Problem to work on => Would you quote the material below from its first line through the line containing "computation over the", exactly and with both ends included?

* * *

(** * The OpenAI provider of evosuite-providers

    A shallow embedding of [src/evosuite_providers/openai.py]: the class
    [OpenAIProvider] with its constructor and its five operations
    ([metadata], [validate_config], [generate], [activate], [deactivate]),
    followed by the properties the specification states about them.

    Python objects are mutable and Python code raises: a method is a
    computation over the instance ([self]) that ends in a value or in an
    exception and leaves an instance behind in both cases. The four [async]
    methods never suspend: a call below is an awaited call. *)

From Stdlib Require Import ZArith String Ascii Lia.
From Stdlib Require Import Floats.SpecFloat.
From stdpp Require Import base option list strings gmap pretty.

Local Open Scope string_scope.

(** ** Python values

    A configuration is a [Dict[str, Any]]. The values modelled are the
    scalars its [config_schema] declares ([string], [integer], [number])
    together with [None] and [bool]. A [float] is an IEEE 754 binary64
    number. One [ascii] of a [string] stands for one character of a [str]. *)

Inductive value : Type :=
  | VNone
  | VBool (b : bool)
  | VInt (n : Z)
  | VFloat (x : spec_float)
  | VStr (s : string).

(** [bool(v)]: the truth value Python's [not], [or] and [if] test. *)
Definition truthy (v : value) : bool :=
  match v with
  | VNone => false
  | VBool b => b
  | VInt n => negb (n =? 0)%Z
  | VFloat (S754_zero _) => false
  | VFloat _ => true
  | VStr "" => false
  | VStr _ => true
  end.

(** [a or b]: [a] when it is truthy, [b] otherwise. *)
Definition py_or (a b : value) : value :=
  if truthy a then a else b.
(** * brain-score: the similarity-evaluation engine

    A shallow embedding of [mkgu/metrics/__init__.py] (alignment, adjacent
    decomposition, cross-validation, scores) and of the ceiling
    normalisation of [brainscore/benchmarks/rajalingham2018.py], with the
    properties of the engine stated and proved over it.

    Python exceptions are modelled by the [result] type; instance state
    ([self._target_neuroid_ids]) by explicit state passing; abstract
    methods ([apply_split], [fit_values], [predict_values], ...) and
    function arguments ([correlation]) by parameters. *)

From Stdlib Require Import List String ZArith Bool Arith Lia.
From Stdlib Require Import Sorted Permutation.
From Stdlib Require Import Reals Lra.
From Stdlib Require Import Setoid Morphisms.
Import ListNotations.

Set Implicit Arguments.

(** ** Exceptions *)

Inductive exn : Type :=
| AssertionError
| KeyError
| IndexError
| ValueError
| MergeError
| NotImplementedError.

Inductive result (A : Type) : Type :=
| Ok (a : A)
| Raise (e : exn).

Arguments Ok {A} a.
Arguments Raise {A} e.

Definition bind {A B : Type} (m : result A) (k : A -> result B) : result B :=
  match m with
  | Ok a => k a
  | Raise e => Raise e
  end.

Declare Scope result_scope.
Delimit Scope result_scope with result.
Notation "x <- m ;; k" := (bind m (fun x => k))
  (at level 61, m at next level, right associativity) : result_scope.
Notation "m ;;; k" := (bind m (fun _ => k))
  (at level 61, right associativity) : result_scope.
Open Scope result_scope.

(** Python's [assert cond]. *)
Definition assert (cond : bool) : result unit :=
  if cond then Ok tt else Raise AssertionError.

Definition mapM {A B : Type} (f : A -> result B) : list A -> result (list B) :=
  fix go (l : list A) : result (list B) :=
    match l with
    | [] => Ok []
    | x :: l' => y <- f x ;; ys <- go l' ;; Ok (y :: ys)
    end.

(** ** Coordinate labels *)

Inductive label : Type :=
| LInt (n : Z)
| LStr (s : string).

Definition label_eqb (a b : label) : bool :=
  match a, b with
  | LInt x, LInt y => Z.eqb x y
  | LStr x, LStr y => String.eqb x y
  | _, _ => false
  end.

(** The order numpy sorts a coordinate array by.  A numpy array is
    homogeneous; across the two kinds numbers are put first. *)
Definition label_leb (a b : label) : bool :=
  match a, b with
  | LInt x, LInt y => Z.leb x y
  | LStr x, LStr y => String.leb x y
  | LInt _, LStr _ => true
  | LStr _, LInt _ => false
  end.

(** [val in level_values] on a one-dimensional array. *)
Definition contains (values : list label) (val : label) : bool :=
  existsb (label_eqb val) values.

(** ** n-dimensional arrays *)

#[warnings="-register-all"]
Inductive ndarray (V : Type) : Type :=
| Scalar (v : V)
| Array (items : list (ndarray V)).

Arguments Scalar {V} v.
Arguments Array {V} items.

(** [np.where(indexer)[0]]: the positions that hold [True], ascending. *)
Fixpoint np_where_from (i : nat) (indexer : list bool) : list nat :=
  match indexer with
  | [] => []
  | b :: rest =>
      if b then i :: np_where_from (S i) rest else np_where_from (S i) rest
  end.

Definition np_where (indexer : list bool) : list nat := np_where_from 0 indexer.

(** Integer-array indexing of one axis; an index out of range raises. *)
Definition take {A : Type} (xs : list A) (idx : list nat) : result (list A) :=
  mapM (fun i => match nth_error xs i with
                 | Some x => Ok x
                 | None => Raise IndexError
                 end) idx.
(** * PoissonPDF: the example Poisson backend for spey

    A shallow embedding of [src/example_poisson.py].  The backend holds three
    one-dimensional numpy arrays and builds, from them, a configuration, a
    log-likelihood closure, a sampler closure and the expected data.

    - numpy's float64 scalars are Rocq's primitive binary64 floats, so the
      element arithmetic ([*], [+], [/], unary [-], [>]) is the IEEE
      arithmetic the interpreter runs;
    - a one-dimensional [np.ndarray] is a [list float];
    - a Python exception is a [Raise] in the [result] monad;
    - [scipy.stats.poisson.logpmf] and [scipy.stats.poisson.rvs] are not part
      of the repository: they are parameters of the development; where the
      values of the log-pmf outside the domain of the rates matter, they are
      those scipy documents, around a parameter for the closed form. *)

From Stdlib Require Import List Bool Arith ZArith Lia Floats.
Import ListNotations.

Local Open Scope float_scope.

(** ** Exceptions and the error monad *)

(** [IndexError] and [ValueError] are the exceptions the numpy operations used
    by the source raise.  [InvalidConstruction] and [DegenerateModel] are the
    names of the error taxonomy the backend is documented against; no path of
    the source raises them. *)
Inductive exn : Type :=
| IndexError
| ValueError
| InvalidConstruction
| DegenerateModel.

Inductive result (A : Type) : Type :=
| Ok (a : A)
| Raise (e : exn).

Arguments Ok {A} a.
Arguments Raise {A} e.

Definition bind {A B : Type} (c : result A) (k : A -> result B) : result B :=
  match c with
  | Ok a => k a
  | Raise e => Raise e
  end.

Notation "x <- c ;; k" := (bind c (fun x => k))
  (at level 61, c at next level, right associativity).
(** * HR / occupational-health warehouse loader: validation, transformation
    and dimensional load.

    A shallow embedding of [src/etl.py] (DataValidator, DataTransformer and
    the three ETL classes) and of [src/db.py] (DataLoader) over the schema
    of [src/sqlalchemy_models.py], followed by the properties of the
    specification that concern them.

    Conventions of the embedding.
    - Python integers are [Z]; [//] and [%] are [Z.div] and [Z.modulo]
      (both floor towards minus infinity for a positive divisor).
    - A Python [str] is a [string] of the Standard Library: the alphabet is
      the 256 one-byte characters, among which [\d] is the ten ASCII digits
      and [str.strip()] removes twelve blanks. [validate_cpf] is given on
      sequences of code points as well ([CodePoints]), for the strings
      beyond one byte, and the two agree on the one-byte ones.
    - A dynamically typed cell (a DataFrame cell, a dict value) is a
      [value]; an operation applied to a cell of the wrong type raises
      [TypeError] as it does in Python.
    - Code that may raise returns a [result]; the loaders thread the
      database and the log explicitly. *)

From Stdlib Require Import ZArith QArith String Ascii List Bool Lia DecimalString.
From stdpp Require Import base option list gmap strings.
Import ListNotations.

Local Open Scope string_scope.
Local Open Scope list_scope.
Local Open Scope Z_scope.

(** ** Exceptions and results *)

Inductive exn : Type :=
| KeyError (key : string)
| IndexError
| AttributeError
| TypeError
| ValueError
| IntegrityError (constraint : string).

Inductive result (A : Type) : Type :=
| Ok (a : A)
| Raise (e : exn).
Arguments Ok {A} a.
Arguments Raise {A} e.

(** Sequencing: the first exception raised propagates. *)
Global Instance result_ret : MRet result := fun _ a => Ok a.
Global Instance result_bind : MBind result := fun _ _ k r =>
  match r with
  | Ok a => k a
  | Raise e => Raise e
  end.

Global Instance result_fmap : FMap result := fun _ _ f r =>
  match r with
  | Ok a => Ok (f a)
  | Raise e => Raise e
  end.

Definition is_ok {A : Type} (r : result A) : bool :=
  match r with Ok _ => true | Raise _ => false end.

(** ** Calendar dates: [datetime.date] *)

Module Calendar.

Record date : Type := mkdate { year : Z; month : Z; day : Z }.

Definition MINYEAR : Z := 1.
Definition MAXYEAR : Z := 9999.

Definition is_leap (y : Z) : bool :=
  (y mod 4 =? 0) && (negb (y mod 100 =? 0) || (y mod 400 =? 0)).

Definition days_in_month (y m : Z) : Z :=
  if (m =? 2) && is_leap y then 29
  else match m with
       | 1 => 31 | 2 => 28 | 3 => 31 | 4 => 30 | 5 => 31 | 6 => 30
       | 7 => 31 | 8 => 31 | 9 => 30 | 10 => 31 | 11 => 30 | 12 => 31
       | _ => -1
       end.

Definition valid_date (d : date) : bool :=
  (MINYEAR <=? year d) && (year d <=? MAXYEAR) &&
  (1 <=? month d) && (month d <=? 12) &&
  (1 <=? day d) && (day d <=? days_in_month (year d) (month d)).

(** The constructor [date(y, m, d)]: [ValueError] outside the calendar. *)
Definition new_date (y m d : Z) : result date :=
  if valid_date (mkdate y m d) then Ok (mkdate y m d) else Raise ValueError.

(** [d.replace(day=n)] *)
Definition replace_day (d : date) (n : Z) : result date :=
  new_date (year d) (month d) n.

Definition days_before_year (y : Z) : Z :=
  let y1 := y - 1 in y1 * 365 + y1 / 4 - y1 / 100 + y1 / 400.

Definition days_before_month (y m : Z) : Z :=
  match m with
  | 1 => 0 | 2 => 31 | 3 => 59 | 4 => 90 | 5 => 120 | 6 => 151
  | 7 => 181 | 8 => 212 | 9 => 243 | 10 => 273 | 11 => 304 | 12 => 334
  | _ => -1
  end + (if (2 <? m) && is_leap y then 1 else 0).

Definition ymd2ord (y m d : Z) : Z :=
  days_before_year y + days_before_month y m + d.

Definition toordinal (d : date) : Z := ymd2ord (year d) (month d) (day d).

(** [d.weekday()]: Monday is 0, Sunday is 6. *)
Definition weekday (d : date) : Z := (toordinal d + 6) mod 7.

(** [(a - b).days] *)
Definition days_between (a b : date) : Z := toordinal a - toordinal b.

(** Comparison of dates is the lexicographic one on year, month, day. *)
Definition date_ltb (a b : date) : bool :=
  (year a <? year b) ||
  ((year a =? year b) &&
   ((month a <? month b) || ((month a =? month b) && (day a <? day b)))).

Definition date_eqb (a b : date) : bool :=
  (year a =? year b) && (month a =? month b) && (day a =? day b).

Definition date_leb (a b : date) : bool := date_ltb a b || date_eqb a b.

Definition isoweek1monday (y : Z) : Z :=
  let firstday := ymd2ord y 1 1 in
  let firstweekday := (firstday + 6) mod 7 in
  let week1monday := firstday - firstweekday in
  if 3 <? firstweekday then week1monday + 7 else week1monday.
Lemma rows_shape :
  forallb escape_shape (braced_accents ++ bare_braced ++ shorthand_accents)
  = true.
Proof. vm_compute; reflexivity. Qed.

Lemma row_shape row :
  row ∈ braced_accents ++ bare_braced ++ shorthand_accents ->
  escape_shape row = true.
Proof.
  intros Hin. pose proof rows_shape as H.
  rewrite forallb_forall in H. apply H. by apply list_elem_of_In.
Qed.

Lemma braced_row_like_letter pre post esc ch :
  backslash ∉ pre -> backslash ∉ post ->
  (esc, ch) ∈ braced_accents ++ bare_braced ->
  clean_field_value (Some (pre ++ esc ++ post))
  = clean_field_value (Some (pre ++ ch ++ post)).
Proof.
  intros Hpre Hpost Hin. rewrite !clean_field_value_pipeline.
  apply (escape_like_letter pre post (esc, ch)); [| |done..].
  - apply row_shape. rewrite app_assoc. apply elem_of_app. by left.
  - by apply (proj1 (Forall_forall _ _) (braced_rows_resolve post)).
Qed.

Lemma shorthand_row_like_letter pre post esc ch :
  backslash ∉ pre -> backslash ∉ post ->
  at_word (head post) = false ->
  (esc, ch) ∈ shorthand_accents ->
  clean_field_value (Some (pre ++ esc ++ post))
  = clean_field_value (Some (pre ++ ch ++ post)).
Proof.
  intros Hpre Hpost Hb Hin. rewrite !clean_field_value_pipeline.
  destruct (proj1 (Forall_forall _ _) (shorthand_rows_resolve post Hb)
              _ Hin) as [Hdead Hres].
  apply (shorthand_like_letter pre post (esc, ch)); [|done..].
  apply row_shape. apply elem_of_app. right. apply elem_of_app. by right.
Qed.

Lemma letter_text_harmless pre post row :
  row ∈ braced_accents ++ bare_braced ++ shorthand_accents ->
  forallb harmless pre = true -> forallb harmless post = true ->
  clean_field_value (Some (pre ++ row.2 ++ post))
  = strip (re_sub space_run [RText [space]] (pre ++ row.2 ++ post)).
Proof.
  intros (esc' & _ & _ & Hch)%row_shape%escape_shape_spec Hpre Hpost.
  rewrite clean_field_value_pipeline.
  by apply pipeline_harmless, harmless_app3.
Qed.

(** C6.  Every accent escape, in the brace-wrapped form and in the
    brace-free shorthand form, is resolved to its precomposed letter.  In a
    value without other backslashes a brace-wrapped escape counts exactly as
    its letter, and so does a shorthand escape that no word character
    follows; in a harmless context the cleaned value is the context with the
    letter in place of the escape, whitespace collapsed and trimmed; alone,
    each escape yields its letter.  The escapes are those of the accent rows
    of the two tables, row by row.  The two values of the claim, and the
    brace-wrapped spelling of the first, yield [école] and [café]. *)
Theorem accent_escapes_resolved :
  (forall pre post esc ch,
      backslash ∉ pre -> backslash ∉ post ->
      (esc, ch) ∈ braced_accents ->
      clean_field_value (Some (pre ++ esc ++ post))
      = clean_field_value (Some (pre ++ ch ++ post)))
  /\ (forall pre post esc ch,
        backslash ∉ pre -> backslash ∉ post ->
        at_word (head post) = false ->
        (esc, ch) ∈ shorthand_accents ->
        clean_field_value (Some (pre ++ esc ++ post))
        = clean_field_value (Some (pre ++ ch ++ post)))
  /\ (forall pre post esc ch,
        forallb harmless pre = true -> forallb harmless post = true ->
        (esc, ch) ∈ braced_accents
        \/ ((esc, ch) ∈ shorthand_accents /\ at_word (head post) = false) ->
        clean_field_value (Some (pre ++ esc ++ post))
        = strip (re_sub space_run [RText [space]] (pre ++ ch ++ post)))
  /\ Forall (fun row => clean_field_value (Some row.1) = row.2)
       (braced_accents ++ shorthand_accents)
  /\ braced_accents.*2 = take 52 (latex_mappings.*2)
  /\ shorthand_accents.*2 = simple_mappings.*2
  /\ clean_field_value (Some (u "{\'e}cole")) = u "école"
  /\ clean_field_value (Some (u "caf\'e")) = u "café"
  /\ clean_field_value (Some (u "\'{e}cole")) = u "école".
Proof.
  split; [|split; [|split; [|split; [|split; [|split; [|split; [|split]]]]]]].
  - intros pre post esc ch Hpre Hpost Hin.
    apply braced_row_like_letter; [done..|]. apply elem_of_app. by left.
  - apply shorthand_row_like_letter.
  - intros pre post esc ch Hpre Hpost Hin.
    pose proof (harmless_notin backslash pre eq_refl Hpre) as Hbs1.
    pose proof (harmless_notin backslash post eq_refl Hpost) as Hbs2.
    destruct Hin as [Hin|[Hin Hb]].
    + rewrite (braced_row_like_letter pre post esc ch Hbs1 Hbs2)
        by (apply elem_of_app; by left).
      apply (letter_text_harmless pre post (esc, ch)); [|done..].
      apply elem_of_app. by left.
    + rewrite (shorthand_row_like_letter pre post esc ch Hbs1 Hbs2 Hb Hin).
      apply (letter_text_harmless pre post (esc, ch)); [|done..].
      apply elem_of_app. right. apply elem_of_app. by right.
  - unfold braced_accents, shorthand_accents. cbn [app].
    repeat (constructor; [vm_compute; reflexivity|]). constructor.
  - vm_compute; reflexivity.
  - vm_compute; reflexivity.
  - vm_compute; reflexivity.
  - vm_compute; reflexivity.
  - vm_compute; reflexivity.
Qed.

(** C8.  A backslash before a braced letter of the acute rows, with no
    accent character at all, is rewritten to the acute-accented letter,
    the same letter as for the escape with the quote: the quote of the
    acute patterns is optional.  This holds for each of the fourteen
    letters of the acute rows of the table, wherever the text around has no
    other backslash; alone, each spelling yields its letter, and [\{e}]
    yields [é]. *)
Theorem bare_braced_letter_accented :
  (forall pre post esc ch,
      backslash ∉ pre -> backslash ∉ post ->
      (esc, ch) ∈ bare_braced ->
      (squote ∉ esc)
      /\ (backslash :: squote :: tail esc, ch) ∈ braced_accents
      /\ clean_field_value (Some (pre ++ esc ++ post))
         = clean_field_value (Some (pre ++ ch ++ post)))
  /\ (forall pre post esc ch,
        forallb harmless pre = true -> forallb harmless post = true ->
        (esc, ch) ∈ bare_braced ->
        clean_field_value (Some (pre ++ esc ++ post))
        = strip (re_sub space_run [RText [space]] (pre ++ ch ++ post)))
  /\ Forall (fun row => clean_field_value (Some row.1) = row.2) bare_braced
  /\ bare_braced.*2 = take 14 (drop 6 (latex_mappings.*2))
  /\ clean_field_value (Some (u "\{e}")) = u "é".
Proof.
  split; [|split; [|split; [|split]]].
  - intros pre post esc ch Hpre Hpost Hin. split; [|split].
    + revert Hin. unfold bare_braced. intros Hin.
      repeat (apply elem_of_cons in Hin as [[= -> ->]|Hin];
              [by apply (bool_decide_unpack _)|]).
      by apply elem_of_nil in Hin.
    + revert Hin. unfold bare_braced. intros Hin.
      repeat (apply elem_of_cons in Hin as [[= -> ->]|Hin];
              [by apply (bool_decide_unpack _)|]).
      by apply elem_of_nil in Hin.
    + apply braced_row_like_letter; [done..|]. apply elem_of_app. by right.
  - intros pre post esc ch Hpre Hpost Hin.
    pose proof (harmless_notin backslash pre eq_refl Hpre) as Hbs1.
    pose proof (harmless_notin backslash post eq_refl Hpost) as Hbs2.
    rewrite (braced_row_like_letter pre post esc ch Hbs1 Hbs2)
      by (apply elem_of_app; by right).
    apply (letter_text_harmless pre post (esc, ch)); [|done..].
    apply elem_of_app. right. apply elem_of_app. by left.
  - unfold bare_braced.
    repeat (constructor; [vm_compute; reflexivity|]). constructor.
  - vm_compute; reflexivity.
  - vm_compute; reflexivity.
Qed.
(** A schedule is run move by move; it fails at a move that cannot be made. *)
Fixpoint run (w : World) (log : zap.Logger) (sched : list Choice) (st : State)
  : option State :=
  match sched with
  | [] => Some st
  | c :: sched' =>
      match step w log c st with
      | Some st' => run w log sched' st'
      | None => None
      end
  end.

(** ** [start] as a whole *)

Inductive Outcome :=
| Crashed (out : list Event) (msg : string)
| Running (out : list Event) (log : zap.Logger) (st : State).

Definition start (w : World) (sched : list Choice) : option Outcome :=
  match start_prologue w with
  | (out, Panic msg) => Some (Crashed out msg)
  | (out, Ok (log, _)) =>
      match run w log sched init with
      | Some st => Some (Running out log st)
      | None => None
      end
  end.

(** The exit status of the process, once [os.Exit] has run. *)
Definition exit_status (o : option Outcome) : option Z :=
  match o with
  | Some (Running _ _ st) =>
      match mainPC st with
      | Exited code => Some code
      | _ => None
      end
  | _ => None
  end.

(** Everything the process did, startup included. *)
Definition events (o : option Outcome) : list Event :=
  match o with
  | Some (Running out _ st) => out ++ trace st
  | Some (Crashed out _) => out
  | None => []
  end.

(** Counting the events of a kind. *)
Definition count (p : Event -> bool) (t : list Event) : nat :=
  length (List.filter p t).

Definition isStop (e : Event) : bool :=
  match e with StopCalled => true | _ => false end.

Definition isLog (e : Event) : bool :=
  match e with LogInfo _ _ _ => true | _ => false end.

Definition isPrintln (e : Event) : bool :=
  match e with Println _ => true | _ => false end.

Definition isDelivered (e : Event) : bool :=
  match e with Delivered _ => true | _ => false end.

Definition isExit (e : Event) : bool :=
  match e with Exit _ => true | _ => false end.

Arguments count : simpl never.

(** ** Base-10 numerals, as the specification speaks of them

    A numeral is an optional sign and one decimal digit or more; it denotes
    an [int] when its value is in the range of the type. *)

Inductive Sign := NoSign | Plus | Minus.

* * *

Solution =>
(** * The OpenAI provider of evosuite-providers

    A shallow embedding of [src/evosuite_providers/openai.py]: the class
    [OpenAIProvider] with its constructor and its five operations
    ([metadata], [validate_config], [generate], [activate], [deactivate]),
    followed by the properties the specification states about them.

    Python objects are mutable and Python code raises: a method is a
    computation over the instance ([self]) that ends in a value or in an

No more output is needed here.